# TASK DIRECTIONS:
Give every line from the entries that contains "subst".

------------------------------

Lemma QHash_value_In h key v : QHash_value h key = Some v -> In (key, v) h.
Proof.
  induction h as [|[k w] h IH]; simpl; [discriminate|].
  destruct (N.eq_dec k key) as [->|Hne].
  - rewrite QUuid_eqb_refl. intros [= ->]. now left.
  - rewrite (QUuid_eqb_neq _ _ Hne). intros H. right. now apply IH.
Qed.

Lemma QHash_value_None h key :
  QHash_value h key = None <-> ~ In key (QHash_keys h).
Proof.
  induction h as [|[k w] h IH]; simpl.
  - split; [intros _ []|reflexivity].
  - destruct (N.eq_dec k key) as [->|Hne].
    + rewrite QUuid_eqb_refl. split; [discriminate|]. intros H. exfalso. apply H. now left.
    + rewrite (QUuid_eqb_neq _ _ Hne), IH. split.
      * intros H [Hk|Hk]; [contradiction|now apply H].
      * intros H Hk. apply H. now right.
Qed.

Lemma QHash_In_value h key v :
  NoDup (QHash_keys h) -> In (key, v) h -> QHash_value h key = Some v.
Proof.
  induction h as [|[k w] h IH]; simpl; [intros _ []|].
  intros Hnd [Heq|Hin]; inversion Hnd as [|? ? Hk Hnd']; subst.
  - inversion Heq; subst. now rewrite QUuid_eqb_refl.
  - destruct (N.eq_dec k key) as [->|Hne].
    + exfalso. apply Hk. change key with (fst (key, v)). now apply in_map.
    + rewrite (QUuid_eqb_neq _ _ Hne). now apply IH.
Qed.

Lemma QHash_keys_modify h key f : QHash_keys (QHash_modify h key f) = QHash_keys h.
Proof.
  induction h as [|[k w] h IH]; simpl; [reflexivity|].
  destruct (QUuid_eqb k key); simpl; [reflexivity|]. now f_equal.
Qed.

Lemma QHash_value_modify h key f :
  QHash_value (QHash_modify h key f) key = option_map f (QHash_value h key).
Proof.
  induction h as [|[k w] h IH]; simpl; [reflexivity|].
  destruct (QUuid_eqb k key) eqn:E; simpl; rewrite E; [reflexivity|exact IH].
Qed.
(** X29.  For counts that [parseFloat] reads as finite numbers that are not
    negative (unreadable counts being read as 0), the three bar widths
    computed by [calculateVotePercentages] are finite numbers between 0 and
    100.  (An infinite count is not covered: its width is [NaN], see
    [calculateVotePercentages_infinite_count].) *)
Theorem vote_bar_widths_in_range (proposal : Proposal) :
  finiteCount (p_yesVotes proposal) ->
  finiteCount (p_noVotes proposal) ->
  finiteCount (p_abstainVotes proposal) ->
  let d := calculateVotePercentages proposal in
  finitePercentage (vd_yesPercentage d) /\
  finitePercentage (vd_noPercentage d) /\
  finitePercentage (vd_abstainPercentage d).
Proof.
  intros Hy Hn Ha.
  destruct (orZero_finite _ Hy) as (y & Hyes & Hy0).
  destruct (orZero_finite _ Hn) as (n & Hno & Hn0).
  destruct (orZero_finite _ Ha) as (a & Habstain & Ha0).
  unfold calculateVotePercentages.
  cbn [vd_yesPercentage vd_noPercentage vd_abstainPercentage].
  rewrite Hyes, Hno, Habstain. cbn [fadd].
  destruct (Qlt_le_dec 0 (y + n + a)) as [Hpos|Hnone].
  - rewrite !percentage_finite by exact Hpos.
    repeat split; eexists; (split; [reflexivity|]);
      apply ratio_in_range; try assumption; lra.
  - rewrite !percentage_of_nothing by exact Hnone.
    repeat split; exists 0%Q; (split; [reflexivity|]); split; discriminate.
Qed.

Lemma vote_bar_widths_example :
  let d := calculateVotePercentages
             {| p_yesVotes := FNum 30; p_noVotes := FNaN; p_abstainVotes := FNum 10 |} in
  finitePercentage (vd_yesPercentage d) /\
  finitePercentage (vd_noPercentage d) /\
  finitePercentage (vd_abstainPercentage d).
Proof.
  apply (vote_bar_widths_in_range
           {| p_yesVotes := FNum 30; p_noVotes := FNaN; p_abstainVotes := FNum 10 |}).
  - discriminate.
  - exact I.
  - discriminate.
Defined.

End BarsAndSupply.

Section Supply.
Import Js Holders.

Variable formatSupply : Z -> string.
Lemma ret_bind {A B} (a : A) (f : A -> M B) (s : state) :
  (mret a ≫= f) s = f a s.
Proof. rewrite bind_run. simpl. now destruct (f a s). Qed.

Lemma filter_bind {A B} (P : event -> bool) (m : M A) (f : A -> M B) s :
  (forall a, silent P (f a)) ->
  List.filter P ((m ≫= f) s).1 = List.filter P (m s).1.
Proof.
  intros Hf. rewrite bind_run.
  destruct (m s) as [t [a s'|s'|e s']]; simpl; try reflexivity.
  now rewrite List.filter_app, (Hf a s'), app_nil_r.
Qed.

(** *** Silence is compositional *)

Section Silent.
Context (P : event -> bool).

Lemma silent_ret {A} (a : A) : silent P (mret a : M A).
Proof. now intros s. Qed.

Lemma silent_bind {A B} (m : M A) (f : A -> M B) :
  silent P m -> (forall a, silent P (f a)) -> silent P (m ≫= f).
Proof. intros Hm Hf s. rewrite filter_bind by assumption. apply Hm. Qed.

Lemma silent_get : silent P get.
Proof. now intros s. Qed.

Lemma silent_modify f : silent P (modify f).
Proof. now intros s. Qed.

Lemma silent_emit e : P e = false -> silent P (emit e).
Proof. intros He s. simpl. now rewrite He. Qed.

Lemma silent_break : silent P break.
Proof. now intros s. Qed.

Lemma silent_raise {A} e : silent P (raise e : M A).
Proof. now intros s. Qed.

Lemma silent_lift {A} (r : result A) : silent P (lift r).
Proof. destruct r; now intros s. Qed.

Lemma silent_when b m : (b = true -> silent P m) -> silent P (when b m).
Proof. destruct b; simpl; [auto|]. intros _. apply silent_ret. Qed.

End Silent.

(** Decompose a block into its primitive actions. *)
Ltac silent_step :=
  first
    [ apply silent_ret | apply silent_get | apply silent_modify
    | apply silent_break | apply silent_raise | apply silent_lift
    | apply silent_emit; reflexivity
    | apply silent_bind; [|intros ?]
    | apply silent_when; intros ?
    | match goal with
      | |- silent _ (match ?x with _ => _ end) => destruct x
      | |- silent _ (let _ := _ in _) => cbv zeta
      end ].

Ltac silent_auto := repeat silent_step.

Lemma train_block_silent P :
  (forall it, P (EvForwardBackward it) = false) ->
  P EvGetBatch = false ->
  (forall it, P (EvOptimizerStep it) = false) ->
  silent P train_block.
Proof.
  intros H1 H2 H3. unfold train_block.
  apply silent_bind; [apply silent_get|intros s].
  apply silent_bind; [now apply silent_emit|intros _].
  apply silent_bind; [now apply silent_emit|intros _].
  now apply silent_emit.
Qed.

(** Nothing after the evaluation block writes a checkpoint. *)
Lemma after_eval_no_checkpoint c p w :
  silent is_checkpoint
    (eval_only_guard c;; train_block;; log_guard c p w;;
     modify next_iter;; terminate_block c w).
Proof.
  unfold eval_only_guard, train_block, log_guard, log_block, terminate_block, results_write.
  silent_auto.
Qed.

Lemma set_lr_block_silent P c : P EvSetLr = false -> silent P (set_lr_block c).
Proof.
  intros H. unfold set_lr_block.
  apply silent_bind; [apply silent_get|intros s].
  apply silent_bind; [|intros _; now apply silent_emit].
  destruct (decay_lr c); silent_auto.
Qed.

(** *** The blocks, run *)

Lemma py_mod_Return (a b : Z) : b <> 0 -> py_mod a b = Return (a mod b).
Proof. intros Hb. unfold py_mod. now destruct (Z.eqb_spec b 0). Qed.

Lemma set_lr_block_run c s :
  decay_lr c = false \/
  (exists r, Schedule.get_lr (schedule c) (iter_num s) = Return r) ->
  set_lr_block c s = ([EvSetLr], Val tt s).
Proof.
  intros H. unfold set_lr_block. rewrite get_bind.
  destruct (decay_lr c); [|reflexivity].
  destruct H as [H|[r H]]; [discriminate|]. now rewrite H.
Qed.

(** The checkpoints written by the guarded evaluation block. *)
Lemma eval_guard_checkpoints c p w s :
  eval_interval c <> 0 ->
  List.filter is_checkpoint (eval_guard c p w s).1 =
  if (iter_num s mod eval_interval c =? 0) && master_process p
     && (lt (val (estimate_loss w (eval_calls s))) (best_val_loss s)
         || always_save_checkpoint c)
     && (0 <? iter_num s)
  then [EvSaveCheckpoint (iter_num s) (val (estimate_loss w (eval_calls s)))]
  else [].
Proof.
  intros Hei. unfold eval_guard. rewrite get_bind, py_mod_Return by assumption.
  simpl lift. rewrite ret_bind.
  destruct (iter_num s mod eval_interval c =? 0); [|reflexivity].
  destruct (master_process p); [|reflexivity].
  cbn [when andb]. unfold eval_block. rewrite get_bind. cbv zeta.
  destruct (wandb_log c), (lt _ _), (always_save_checkpoint c),
    (0 <? iter_num s); reflexivity.
Qed.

------------------------------

# ANSWER BOX:
  intros Hnd [Heq|Hin]; inversion Hnd as [|? ? Hk Hnd']; subst.
  - inversion Heq; subst. now rewrite QUuid_eqb_refl.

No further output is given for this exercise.